EXERCISE AIM:
Every line in the listing below from the one with "A shallow embedding" through the one with "modelled by a" is to be reproduced exactly, both ends included; leave out the rest.

RECORDS TO PROCESS:
(** * GDB pretty-printer providers for Rust standard-library types

    A shallow embedding of [prettyPrinters/gdb_providers.py].  The debugger
    host ([gdb.Value], [gdb.Type], the inspected memory, [lookup_type]) is
    modelled by a small executable interface; every provider is transcribed
    on top of it.  Python exceptions are the [Raise] branch of [result];
    a generator is the list of what it yielded together with the exception
    that ended it, if any. *)

From Stdlib Require Import ZArith List String Ascii Bool Lia.
From Stdlib Require Import Sorted Permutation.
From Stdlib Require Import DecimalString.
Import ListNotations.

Set Warnings "-register-all".

Local Open Scope string_scope.
Local Open Scope Z_scope.

(** ** Exceptions and results *)

Inductive exn : Type :=
| IndexError         (* list index or format argument out of range *)
| ZeroDivisionError  (* integer modulo by zero *)
| TypeError          (* operation applied to the wrong kind of value *)
| GdbError           (* gdb.error: no such field, no such type, bad subscript *)
| MemoryError.       (* gdb.MemoryError: nothing mapped at an address *)

Inductive result (A : Type) : Type :=
| Ok (a : A)
| Raise (e : exn).

Arguments Ok {A} a.
Arguments Raise {A} e.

RESULT OF THIS TASK:
    A shallow embedding of [prettyPrinters/gdb_providers.py].  The debugger
    host ([gdb.Value], [gdb.Type], the inspected memory, [lookup_type]) is
    modelled by a small executable interface; every provider is transcribed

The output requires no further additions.